- Born: Daniel Macdonald October 8, 1997 (age 28) Tucson, Arizona, U.S
- Education: University of Arizona
- Occupations: Social media personality; digital creator; filmmaker;
- Known for: "What Do You Do For A Living?" Videos

TikTok information
- Page: itsdanielmac;
- Followers: 14.2 million

YouTube information
- Channel: Itsdanielmac;
- Subscribers: 3.31 million
- Views: 2.7 billion

= Daniel Mac =

American social media personality and digital creator (born 1997)

Daniel Macdonald (Note: Also spelled in sources as McDonald or Macdonald.) (born 8 October 1997), known as Daniel Mac, is an American social media personality.

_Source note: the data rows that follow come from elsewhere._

(** The decimal point position [k]: [10^(k-1) <= n/d < 10^k]. *)
Fixpoint adjust (fuel : nat) (n d k : Z) : Z :=
  match fuel with
  | O => k
  | S fuel =>
      let pow j := (10 ^ Z.max 0 j, 10 ^ Z.max 0 (- j)) in
      let '(hn, hd) := pow k in
      let '(ln, ld) := pow (k - 1) in
      if hn * d <=? n * hd then adjust fuel n d (k + 1)
      else if n * ld <? ln * d then adjust fuel n d (k - 1) else k
  end.
Definition point (n d : Z) : Z :=
  adjust 4 n d ((Z.log2 n - Z.log2 d) * 30103 / 100000 + 1).

(** The shortest digits that read back as the number, from [p] digits on:
    the digits as an integer and their count. *)
Fixpoint shortest_from (fuel : nat) (p : Z) (m e k : Z) : Z * Z * Z :=
  let '(n, d) := frac m e in
  let s := p - k in
  let '(a, b) := (n * 10 ^ Z.max 0 s, d * 10 ^ Z.max 0 (- s)) in
  let down := a / b in
  let up := down + 1 in
  let back x := bool_decide (nearest (x * 10 ^ Z.max 0 (- s)) (10 ^ Z.max 0 s) = Some (m, e)) in
  let r := a mod b in
  let near_up := (b <? 2 * r) || ((b =? 2 * r) && Z.odd down) in
  match fuel with
  | O => (down, p, k)
  | S fuel =>
      let pick :=
        if back down then
          if back up && near_up then Some up else Some down
        else if back up then Some up else None in
      match pick with
      | Some x => if x =? 10 ^ p then (1, 1, k + 1) else (x, p, k)
      | None => shortest_from fuel (p + 1) m e k
      end
  end.
Definition shortest (m e : Z) : Z * Z * Z :=
  let '(n, d) := frac m e in shortest_from 17 1 m e (point n d).

Fixpoint zeros (n : nat) : string :=
  match n with O => "" | S n => String "0"%char (zeros n) end.

Fixpoint split_at (n : nat) (s : string) : string * string :=
  match n, s with
  | S n, String c s => let '(a, b) := split_at n s in (String c a, b)
  | _, _ => ("", s)
  end.

(** The format ['f'], with the point behind [k] digits. *)
Definition fmt_f (digits : string) (p k : Z) : string :=
  if k <=? 0 then "0." +:+ zeros (Z.to_nat (- k)) +:+ digits
  else if p <=? k then digits +:+ zeros (Z.to_nat (k - p))
  else let '(a, b) := split_at (Z.to_nat k) digits in a +:+ "." +:+ b.

(** The format ['e'], a one-digit negative exponent without its zero. *)
Definition fmt_e (digits : string) (k : Z) : string :=
  let '(a, b) := split_at 1 digits in
  let x := k - 1 in
  let frac := match b with EmptyString => "" | _ => "." +:+ b end in
  let ex :=
    if x <? 0 then "e-" +:+ Strconv.itoa (- x)
    else "e+" +:+ (if x <? 10 then "0" else "") +:+ Strconv.itoa x in
  a +:+ frac +:+ ex.

(** The text [json.Marshal] gives a float64. *)
Definition format (f : float64) : string :=
  let sign := if neg f then "-" else "" in
  if mant f =? 0 then sign +:+ "0"
  else
    let '(n, d) := frac (mant f) (expo f) in
    let '(digits, p, k) := shortest (mant f) (expo f) in
    let ds := Strconv.itoa digits in
    let small := n * 10 ^ 6 <? d in
    let large := d * 10 ^ 21 <=? n in
    sign +:+ (if small || large then fmt_e ds k else fmt_f ds p k).
End Float.

(** ** Values

    The dynamic value of an [interface{}]: what the decoder builds, and the
    two kinds of Go value the provider puts into a decoded tree.  A
    [map[string]interface{}] is the list of its entries, sorted by key and
    without duplicates ([obj_set] keeps it so). *)
Inductive any :=
  | ANil
  | ABool (b : bool)
  | AFloat (f : Float.float64)
  | AInt (z : Z)
  | AString (s : string)
  | ASlice (l : list any)
  | AMapSlice (l : list any)
  | AMap (m : list (string * any)).

Definition obj := list (string * any).

(** Strings in the order of their bytes. *)
Fixpoint str_compare (s t : string) : comparison :=
  match s, t with
  | EmptyString, EmptyString => Eq
  | EmptyString, String _ _ => Lt
  | String _ _, EmptyString => Gt
  | String a s, String b t =>
      match byte_of a ?= byte_of b with Eq => str_compare s t | c => c end
  end.

Fixpoint obj_get (k : string) (m : obj) : option any :=
  match m with
  | [] => None
  | (k', v) :: m => if bool_decide (k = k') then Some v else obj_get k m
  end.

Fixpoint obj_set (k : string) (v : any) (m : obj) : obj :=
  match m with
  | [] => [(k, v)]
  | (k', v') :: r =>
      match str_compare k k' with
      | Eq => (k, v) :: r
      | Lt => (k, v) :: m
      | Gt => (k', v') :: obj_set k v r
      end
  end.

Lemma byte_of_inj a b : byte_of a = byte_of b → a = b.
Proof.
  unfold byte_of. intros H%N2Z.inj. rewrite <-(ascii_N_embedding a), <-(ascii_N_embedding b).
  by f_equal.
Qed.

Lemma str_compare_eq s t : str_compare s t = Eq ↔ s = t.
Proof.
  split.
  - revert t. induction s as [|a s IH]; intros [|b t]; simpl; try done.
    destruct (Z.compare_spec (byte_of a) (byte_of b)) as [->%byte_of_inj| |]; try done.
    by intros ->%IH.
  - intros <-. induction s; simpl; [done|]. by rewrite Z.compare_refl.
Qed.

Lemma str_compare_antisym s t : str_compare t s = CompOpp (str_compare s t).
Proof.
  revert t. induction s as [|a s IH]; intros [|b t]; simpl; try done.
  rewrite (Z.compare_antisym (byte_of a)). destruct (byte_of a ?= byte_of b); simpl; auto.
Qed.

Lemma str_compare_gt s t : str_compare s t = Gt ↔ str_compare t s = Lt.
Proof. rewrite (str_compare_antisym s t). by destruct (str_compare s t). Qed.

He rose to popularity on social media by approaching owners of luxury cars and celebrities, asking them "What do you do for a living?", and then posting the interaction on YouTube, Facebook, TikTok and Instagram.

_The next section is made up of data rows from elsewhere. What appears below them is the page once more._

Lemma decode_number_app s n :
  decode_number s = Some (n, "") → decode_number (s +:+ rest) = Some (n, rest).
Proof.
  unfold decode_number. intros Hs.
  set (sign := λ s, match s with
    | String c r => if Ascii.eqb c "-"%char then (true, r) else (false, s)
    | EmptyString => (false, s)
    end).
  change (match s with
    | String c r => if Ascii.eqb c "-"%char then (true, r) else (false, s)
    | EmptyString => (false, s)
    end) with (sign s) in Hs.
  change (match s +:+ rest with
    | String c r => if Ascii.eqb c "-"%char then (true, r) else (false, s +:+ rest)
    | EmptyString => (false, s +:+ rest)
    end) with (sign (s +:+ rest)).
  destruct s as [|c s0] eqn:Es; [done|]. rewrite <-Es in *.
  assert (sign (s +:+ rest) = ((sign s).1, (sign s).2 +:+ rest)) as ->.
  { rewrite Es, append_cons. simpl. by destruct (Ascii.eqb c "-"%char). }
  destruct (sign s) as [neg r]. cbn [fst snd].
  destruct (scan_int r) as [[i r1]|] eqn:H1; simpl in Hs; [|done].
  rewrite (scan_int_app _ _ _ H1). simpl.
  destruct (scan_frac r1) as [[f r2]|] eqn:H2; simpl in Hs; [|done].
  rewrite (scan_frac_app _ _ _ H2). simpl.
  destruct (scan_exp r2) as [[e r3]|] eqn:H3; simpl in Hs; [|done].
  rewrite (scan_exp_app _ _ _ H3). simpl.
  injection Hs as <- ->. rewrite append_nil_l. do 3 f_equal.
  rewrite consumed_all. unfold consumed. rewrite length_append.
  replace (len s + len rest - len rest)%nat with (len s) by lia. apply substring_app.
Qed.
End number_app.

Lemma decode_number_head s n r :
  decode_number s = Some (n, r) → ∃ c t, s = String c t ∧ (c = "-"%char ∨ is_digit c = true).
Proof.
  destruct s as [|c s]; [done|]. unfold decode_number. intros Hs. exists c, s. split; [done|].
  destruct (Ascii.eqb_spec c "-"%char); [by left|]. right.
  unfold scan_int in Hs. simpl in Hs. by destruct (is_digit c).
Qed.

(** ** Integers *)
Lemma take_digits_all s : Strconv.all_digits s = true → take_digits s = (s, "").
Proof.
  induction s as [|c s IH]; simpl; [done|]. intros [-> Hs]%andb_prop. by rewrite IH.
Qed.

Lemma scan_itoa n : 0 ≤ n → scan_int (Strconv.itoa n) = Some (Strconv.itoa n, "").
Proof.
  intros Hn. unfold scan_int. rewrite take_digits_all by (by apply Strconv.itoa_digits).
  destruct (Strconv.itoa n) as [|c [|d s]] eqn:Hi; [by apply Strconv.itoa_nonempty in Hi|done|].
  by rewrite (Strconv.itoa_no_leading_zero _ _ _ _ Hn Hi).
Qed.

Definition int_number (z : Z) : number :=
  MkNumber (encode_int z) (z <? 0) (Strconv.itoa (Z.abs z)) "" None.

Lemma decode_encode_int z : decode_number (encode_int z) = Some (int_number z, "").
Proof.
  unfold int_number, decode_number. destruct (Z.ltb_spec z 0) as [Hz|Hz]; unfold encode_int.
  - rewrite (proj2 (Z.ltb_lt z 0) Hz), append_cons, append_nil_l.
    change (Ascii.eqb "-"%char "-"%char) with true. cbv iota.
    rewrite Z.abs_neq, scan_itoa by lia.
    cbn [mbind option_bind scan_frac scan_exp]. by rewrite consumed_all.
  - rewrite (proj2 (Z.ltb_ge z 0) Hz), Z.abs_eq by lia.
    assert (match Strconv.itoa z with
      | String c r => if Ascii.eqb c "-"%char then (true, r) else (false, Strconv.itoa z)
      | EmptyString => (false, Strconv.itoa z)
      end = (false, Strconv.itoa z)) as ->.
    { pose proof (Strconv.itoa_digits z Hz) as Hd. destruct (Strconv.itoa z) as [|c s]; [done|].
      simpl in Hd. destruct (Ascii.eqb_spec c "-"%char) as [->|]; [done|done]. }
    rewrite scan_itoa by lia.
    cbn [mbind option_bind scan_frac scan_exp]. by rewrite consumed_all.
Qed.

(** ** Values *)

(** A float64 is printed as a number that is read back as it. *)
Definition float_prints (f : Float.float64) : bool :=
  match decode_number (Float.format f) with
  | Some (n, EmptyString) => bool_decide (number_float n = Some f)
  | _ => false
  end.

Fixpoint floats_print (v : any) : bool :=
  match v with
  | AFloat f => float_prints f
  | ASlice l | AMapSlice l => forallb floats_print l
  | AMap m => forallb (λ kv, floats_print kv.2) m
  | _ => true
  end.

(** How deep values are nested. *)
Fixpoint height (v : any) : nat :=
  match v with
  | ASlice l | AMapSlice l => S (max_list_with height l)
  | AMap m => S (max_list_with (λ kv, height kv.2) m)
  | _ => O
  end.

(** The tree of the text a value is printed as. *)
Fixpoint tree (v : any) : json :=
  match v with
  | ANil => JNull
  | ABool b => JBool b
  | AFloat f => match decode_number (Float.format f) with Some (n, _) => JNumber n | None => JNull end
  | AInt z => JNumber (int_number z)
  | AString s => JString (coerce_utf8 s)
  | ASlice l | AMapSlice l => JArray (map tree l)
  | AMap m => JObject (map (λ kv, (coerce_utf8 kv.1, tree kv.2)) m)
  end.

(** Induction that reaches the elements of lists. *)
Section any_ind.
Context (P : any → Prop).
Context (Hnil : P ANil) (Hbool : ∀ b, P (ABool b)) (Hfloat : ∀ f, P (AFloat f)).
Context (Hint : ∀ z, P (AInt z)) (Hstring : ∀ s, P (AString s)).
Context (Hslice : ∀ l, Forall P l → P (ASlice l)).
Context (Hmaps : ∀ l, Forall P l → P (AMapSlice l)).
Context (Hmap : ∀ m, Forall (λ kv, P kv.2) m → P (AMap m)).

== Background and early life ==
Daniel Mac is originally from Tucson, Arizona. He began shooting his interview videos in Tucson. He then moved to Dallas and then Los Angeles, California. He has a bachelor's degree in Finance from the University of Arizona.

==Career==
Mac is known for approaching luxury car owners, inquiring about their occupations, then posting these encounters online. He started out by making these videos in Dallas, before moving to Los Angeles, where there is a significant concentration of expensive cars. In early 2022, he signed with the Creative Artists Agency (CAA) for representation, quitting working at Charles Schwab Corporation. He has a combined social media following of over 20 million followers and over 5 billion views across all platforms. He has interviewed in his videos CEOs, celebrities, a variety of discreetly affluent individuals, and occasionally, the spouses and children of wealthy people. Some examples include President Joe Biden, Wiz Khalifa, Jay Leno, Barbara Corcoran, etc. He has also had on Indian actor Ranveer Singh and Iranian businessman Manny Khoshbin. His interviews have featured sports personalities like Lewis Hamilton, Shaquille O'Neal, Giannis Antetokounmpo, and more. The top 5 most featured cars in his videos are Lamborghini, Ferrari, McLaren, Porsche and Mercedes-Benz. His work has also involved covering events and collaborations with brands like Chevy, Bugatti, Gillette, and Formula One. Others include Heineken USA, Activision, Amazon, Epic Games and Xbox, amongst others.

=== Celebrity appearances ===
He also runs a podcast, The Daniel Mac Show, on which he has featured celebrity guests, including Barbara Corcoran, who on the show, exclusively revealed her most profitable deal from the TV show Shark Tank.

His interview with Apple vice president of procurement, Tony Blevins, led to the latter being fired from his role at Apple after making an inappropriate comment in the TikTok video. In the video, he mentioned fondling women with big breasts. The video gained significant attention on social media and within Apple, leading to an investigation by the company's human resources department and ultimately, the sacking of Blevins by Jeff Williams.

While driving a $148,495 BMW i8 in the streets of Los Angeles, California, Liza Soberano met Mac, "Hi! What do you do for a living? Your car is awesome," exclaimed Mac, who featured her in a TikTok video: "Casually meeting the largest [Filipino] actress". "I'm an actress. A lot of my work is in the Philippines, so you probably don't recognize me," she replied.

=== Legends Rally & Quiet/rly.slo viral video ===
Mac started a car rally series in 2022, which many of the worlds' largest car content creators have attended, including Daily Driven Exotics, Tanner Fox, and Alex Choi.

In 2024, Mac released a video in the style of his “What do you do for a living?” series with Quiet Racing founder and anonymous car influencer rly.slo, implying that he would reveal a new car while attending Mac’s Legends Rally event. The video became one of his most successful posts, gaining more than 30 million views across his social media platforms.

==Personal life==
He resided in Dallas, Texas, and then moved to Los Angeles. He bought his dream car, the Porsche Cayman GT4.